Observations all along the line - Kimball & the Southern Panhandle First
While American beer drinkers learned the beauty of craft and foreign brews, Budweiser stood fast as a bulwark for the lowest common denominator. As tastes changed toward more intricate and flavorful brands, Budweiser refused to budge from their proprietary white bread style.
Now they are left to play catch up—first with their “Platinum” label and now with a trio of beers gleaned from their “Project 12” initiative.
The program challenged the company’s 12 brewmasters to produce unique beers (within certain bounds), from which one would be selected to wear the Black Crown.
Where the Platinum version resembles an overly sweetened bottle of regular old Bud, their Black Crown Golden Amber Lager comes across more like a…um…regular old Bud, albeit with a slightly sweeter, somewhat more rounded profile.
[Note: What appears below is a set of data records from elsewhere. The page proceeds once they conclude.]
(** * ratarmountcore.factory: resolution of a mount source

    A shallow embedding of [core/ratarmountcore/factory.py]: the backends and
    their registry [_BACKENDS], [matchesExtension], [tryOpenURL] and
    [openMountSource], followed by the properties of the trial of the
    backends and of the URL resolver.

    - Python strings are [string]s, sequences of 8-bit characters.
      [PyStr.lower] lowers the ASCII letters, which is [str.lower] on
      strings of ASCII characters; elsewhere [str.lower] follows Unicode and
      may change the length of a string.  The theorems use of [PyStr.lower]
      only that it is a function of the string; the examples compute it on
      ASCII strings.
    - Keyword arguments ([**options]) are a finite map from names to values,
      passed by value: Python builds a new dict for every call.  Lines 92 to
      99, where the module deletes from a dict, are followed a second time
      over a store of dict objects, to tell the dicts apart.
    - What the module calls and does not define (the archive classes, the
      format tests, [checkForSplitFile] and the tables of
      [ratarmountcore.compressions], [os.path], the transports) is a field of
      the record [Env]; every definition and theorem is for an arbitrary
      [Env].
    - A computation threads the read position of the stream that is being
      resolved, may raise, and leaves a trace of what it printed and of the
      calls it made.
    - [_openGitMountSource], [_openSSHFSMountSource] and the WebDAV branch of
      [tryOpenURL], which [tryOpenURL] takes as single steps, are followed
      statement by statement in a part of their own, with the regular
      expression of the branch and the matcher it needs. *)

From Stdlib Require Import Ascii ZArith.
From stdpp Require Import base decidable option list gmap strings.

Local Open Scope Z_scope.

(** ** Python string operations used by the module *)

Module PyStr.

(** [c.lower()] for one character: the letters [A]..[Z] are shifted. *)
Definition lower_char (c : ascii) : ascii :=
  let n := nat_of_ascii c in
  if (Nat.leb 65 n && Nat.leb n 90)%bool then ascii_of_nat (n + 32) else c.

(** [s.lower()] on ASCII strings.  For other strings [str.lower] is not
    character by character: it may give a longer string, and what it gives
    for a letter may depend on the letters around it. *)
Fixpoint lower (s : string) : string :=
  match s with
  | EmptyString => EmptyString
  | String c s' => String (lower_char c) (lower s')
  end.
It opens with simple, pleasant aromas of sweet grain, pale clover honey and—if you really concentrate—a trace of wood. The taste is light and almost timid, especially for something claiming a six percent alcohol kick.
Black Crown cries out for a bitter counterpunch, but in the end can deliver only a towel of submission. Even the finish is a washout, at least if you expected something unique and special.
Those familiar with Bud Light might find this to be an adventure on a familiar road. The fan of craft beers should seek another direction.
Budweiser itself seems to be falling behind.